Now we define a few functions that compute the control points for Bézier ribbon sides.
The function control_pts
returns the cartesian coordinates of the control points, $b_0, b_1, b_2$, supposed as being initially located on the unit circle, and thus defined only by their angular coordinate. The angular coordinate
of the point $b_1$ is the mean of angular coordinates of the points $b_0, b_2$.
Since for a Bézier ribbon side only $b_0, b_2$ are placed on the unit circle, one gives radius
as a parameter that controls position of $b_1$. radius
is the distance of $b_1$ to the circle center.
def control_pts(angle, radius):
#angle is a 3-list containing angular coordinates of the control points b0, b1, b2
#radius is the distance from b1 to the origin O(0,0)
if len(angle) != 3:
raise InvalidInputError('angle must have len =3')
b_cplx = np.array([np.exp(1j*angle[k]) for k in range(3)])
b_cplx[1] = radius * b_cplx[1]
return list(zip(b_cplx.real, b_cplx.imag))
def ctrl_rib_chords(l, r, radius):
# this function returns a 2-list containing control poligons of the two quadratic Bezier
#curves that are opposite sides in a ribbon
#l (r) the list of angular variables of the ribbon arc ends defining
#the ribbon starting (ending) arc
# radius is a common parameter for both control polygons
if len(l) != 2 or len(r) != 2:
raise ValueError('the arc ends must be elements in a list of len 2')
return [control_pts([l[j], (l[j]+r[j])/2, r[j]], radius) for j in range(2)]
Each ribbon is colored with the color of one of the two ideograms it connects.
We define an L-list of L-lists of colors for ribbons. Denote it by ribbon_color
.
ribbon_color[k][j]
is the Plotly color string for the ribbon associated to mapped_data[k][j]
and mapped_data[j][k]
, i.e. the ribbon connecting two subarcs in the $k^{th}$, respectively, $j^{th}$ ideogram. Hence this structure is symmetric.
Initially we define:
ribbon_color = [L * [ideo_colors[k]] for k in range(L)]
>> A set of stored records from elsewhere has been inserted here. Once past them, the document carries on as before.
(* ===== verification/WalManagerSpec.v ===== *)
(** * Write-ahead log: what the manager keeps

    The files the manifest lists for an identifier and its buffer hold, in the
    order of writing, everything that was appended for it; flushing a buffer
    ends and moves it to the files; queries skip no file that has something
    they ask for. *)

From Stdlib Require Import ZArith Lia String Sorting.Sorted.
From stdpp Require Import base numbers list gmap strings.
From S2P Require Import Prelude Float64 Meas Bloom Stat StdSort ICursor FullCursor Chunk KMerge Cursors Colapse TimeTrackSpec Series.
From S2P Require Import StripedMap TimeTrack Storages Settings Files WalFile WalManager.

Local Open Scope Z_scope.
#[local] Opaque jenkins_one_at_a_time_hash.

Import WALManager.

(** ** Summary of one file *)

Definition ids_bloom (l : list Meas) : Z := fold_left (fun b v => bloom_add b (id v)) l bloom_empty.

Lemma ids_bloom_of l : ids_bloom l = bloom_of bloom_empty (id <$> l).
Proof.
  unfold ids_bloom, bloom_of. generalize bloom_empty. induction l as [|m l IH]; intros b; cbn; [done|].
  apply IH.
Qed.

Lemma ids_bloom_check l m : m ∈ l → bloom_check (ids_bloom l) (id m) = true.
Proof. intros Hm. rewrite ids_bloom_of. by apply bloom_of_check, list_elem_of_fmap_2. Qed.

Lemma fold_min_spec l t :
  fold_left (fun r v => Z.min (time v) r) l t <= t ∧
  Forall (fun m => fold_left (fun r v => Z.min (time v) r) l t <= time m) l.
Proof.
  revert t. induction l as [|m l IH]; intros t; cbn [fold_left]; [split; [lia|constructor]|].
  destruct (IH (Z.min (time m) t)) as [H1 H2]. split; [lia|]. constructor; [lia|done].
Qed.

Lemma fold_max_spec l t :
  t <= fold_left (fun r v => Z.max (time v) r) l t ∧
  Forall (fun m => time m <= fold_left (fun r v => Z.max (time v) r) l t) l.
Proof.
  revert t. induction l as [|m l IH]; intros t; cbn [fold_left]; [split; [lia|constructor]|].
  destruct (IH (Z.max (time m) t)) as [H1 H2]. split; [lia|]. constructor; [lia|done].
Qed.

(** The summary [mm] does not exclude anything a file with [l] has. *)
Definition covers (mm : TimeMinMax) (l : list Meas) : Prop :=
  Forall (fun m => tm_minTime mm <= time m <= tm_maxTime mm ∧
                   bloom_check (bloom_id mm) (id m) = true) l.

Definition bloom_kept (w : WALFile.t) (l : list Meas) : Prop :=
  WALFile._idBloom w = bloom_empty ∨ WALFile._idBloom w = ids_bloom l.

Lemma id_bloom_ok w e l :
  holds w e l → on_disk w e → bloom_kept w l → WALFile._file w = None →
  ∃ w', WALFile.id_bloom w e = Ok (ids_bloom l, w') ∧
    holds w' e l ∧ WALFile._filename w' = WALFile._filename w ∧
    WALFile._idBloom w' = ids_bloom l ∧ WALFile._file w' = None.
Proof.
  intros H Hd Hb Hf. unfold WALFile.id_bloom. destruct (Z.eqb_spec (WALFile._idBloom w) MIN_ID) as [E|E].
  - unfold WALFile.updateBloom.
    assert (H1 : holds (WALFile.set_bloom bloom_empty w) e l) by (by destruct H).
    rewrite (readAll_holds _ e l H1 Hd), !bind_Ok. eexists. split; [done|].
    split; [|done]. destruct H. by split; [..|left].
  - destruct Hb as [Hb|Hb]; [done|]. rewrite bind_Ok, Hb. by exists w.
Qed.

Lemma file_minmax_ok w e l :
  holds w e l → on_disk w e → bloom_kept w l →
  ∃ mm w', file_minmax w e = Ok (mm, w') ∧ covers mm l ∧
    holds w' e l ∧ WALFile._filename w' = WALFile._filename w ∧
    bloom_kept w' l ∧ WALFile._file w' = None.
Proof.
  intros H Hd Hb. unfold file_minmax, WALFile.minTime, WALFile.maxTime.
  pose proof (close_holds w e l H) as H1.
  rewrite (readAll_holds w e l H Hd), !bind_Ok, (readAll_holds (WALFile.close w) e l H1 Hd), !bind_Ok.
  destruct (id_bloom_ok (WALFile.close w) e l H1 Hd Hb eq_refl) as (w' & E & H' & N & B & F).
  change (WALFile.close (WALFile.close w)) with (WALFile.close w).
  rewrite E, bind_Ok. do 2 eexists. split; [done|]. split; [|by split_and!; [..|right|]].
  destruct (fold_min_spec l MAX_TIME) as [_ Hmn]. destruct (fold_max_spec l MIN_TIME) as [_ Hmx].
  unfold covers. rewrite Forall_forall in *. intros m Hm. cbn.
  split; [split; [by apply Hmn|by apply Hmx]|by apply ids_bloom_check].
Qed.

(** Appending keeps the filter of an object. *)
Lemma note_bloom vs w :
  WALFile._idBloom (fold_left WALFile.note vs w) =
  fold_left (fun b v => bloom_add b (id v)) vs (WALFile._idBloom w).
Proof. revert w. induction vs as [|v vs IH]; intros w; [done|]. cbn. by rewrite IH. Qed.

Lemma append_range_bloom st ms w e l sta w' e' :
  WALFile.append_range st ms w e = Ok (sta, w', e') →
  holds w e l → holds w' e' (l ++ take (Z.to_nat (default 0 (writed sta))) ms) →
  WALFile._idBloom w = ids_bloom l →
  WALFile._idBloom w' = ids_bloom (l ++ take (Z.to_nat (default 0 (writed sta))) ms).
Proof.
  unfold WALFile.append_range. intros E H H' Hb. apply bind_Ok_inv in E as ([w1 e1] & E1 & E).
  assert (Hb1 : WALFile._idBloom w1 = ids_bloom l).
  { unfold WALFile.open_to_append in E1. destruct (WALFile._file w); [by simplify_eq|].
    destruct (fopen_ab _ _); by simplify_eq. }
  match goal with H : (if ?z =? 0 then _ else _) = _ |- _ => set (z0 := z) in H end.
  destruct (z0 =? 0); [simplify_eq; cbn; by rewrite app_nil_r|].
  destruct (_ <? z0); [done|]. simplify_eq. cbn [writed Status_writed default].
  cbn [WALFile._idBloom WALFile.close WALFile.set_file WALFile.add_writed].
  rewrite note_bloom, Hb1. unfold ids_bloom. by rewrite fold_left_app.
Qed.

(** ** The files of the manager *)

Section Spec.
Context {D : Type} `{IWALDropper D} `{Paths} `{FileNames} `{StdSort} `{UnorderedMap}.
Variable st : WalSettings.

(** No two calls of the clock give one name, the storage below takes what it is
    given, and a file and a buffer have room. *)
Hypothesis names_differ : ∀ i j,
  random_file_name i WAL_FILE_EXT = random_file_name j WAL_FILE_EXT → i = j.
Hypothesis dropper_accepts : ∀ f g (d : D), ∃ d', wd_dropWAL f g d = Ok d'.
Hypothesis file_room : 1 <= wal_file_size st < 2 ^ 59.
Hypothesis cache_room : 2 <= wal_cache_size st < 2 ^ 59.

(** What else is kept track of: a predicate on the open file of each series, the
    storage below, the files sent to it, and the environment. *)
Variable T : gmap Z string → option D → gset string → env → Prop.

Definition name (k : nat) : string := random_file_name k WAL_FILE_EXT.
Definition path (n : string) : string := append_path (raw_path st) n.
Definition rows (e : env) : list Manifest.WalFileDescription := Manifest.wal (e_manifest e).

(** The names of the files of a series, in the order of their creation. *)
Definition names (i : Z) (e : env) : list string :=
  Manifest.fname <$> base.filter (fun d => Manifest.measId d = i) (rows e).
and then eventually we are changing the color in a few positions.
For our example we are perfotming the following color change:
ribbon_color[0][4]=ideo_colors[4]
ribbon_color[1][2]=ideo_colors[2]
ribbon_color[2][3]=ideo_colors[3]
ribbon_color[2][4]=ideo_colors[4]
The symmetric locations are not modified, because we do not access
ribbon_color[k][j]
, $k>j$, when drawing the ribbons.
Functions that return the Plotly SVG paths that are ribbon boundaries:
def make_q_bezier(b):# defines the Plotly SVG path for a quadratic Bezier curve defined by the
#list of its control points
if len(b) != 3:
raise valueError('control poligon must have 3 points')
A, B, C = b
return f'M {A[0]}, {A[1]} Q {B[0]}, {B[1]} {C[0]}, {C[1]}'
b=[(1,4), (-0.5, 2.35), (3.745, 1.47)]
make_q_bezier(b)
'M 1, 4 Q -0.5, 2.35 3.745, 1.47'
make_ribbon_arc
returns the Plotly SVG path corresponding to an arc represented by its end angular coordinates, theta0, theta1
.
def make_ribbon_arc(theta0, theta1):
if test_2PI(theta0) and test_2PI(theta1):
if theta0 < theta1:
theta0 = moduloAB(theta0, -pi, pi)
theta1 = moduloAB(theta1, -pi, pi)
if theta0 *theta1 > 0:
raise ValueError('incorrect angle coordinates for ribbon')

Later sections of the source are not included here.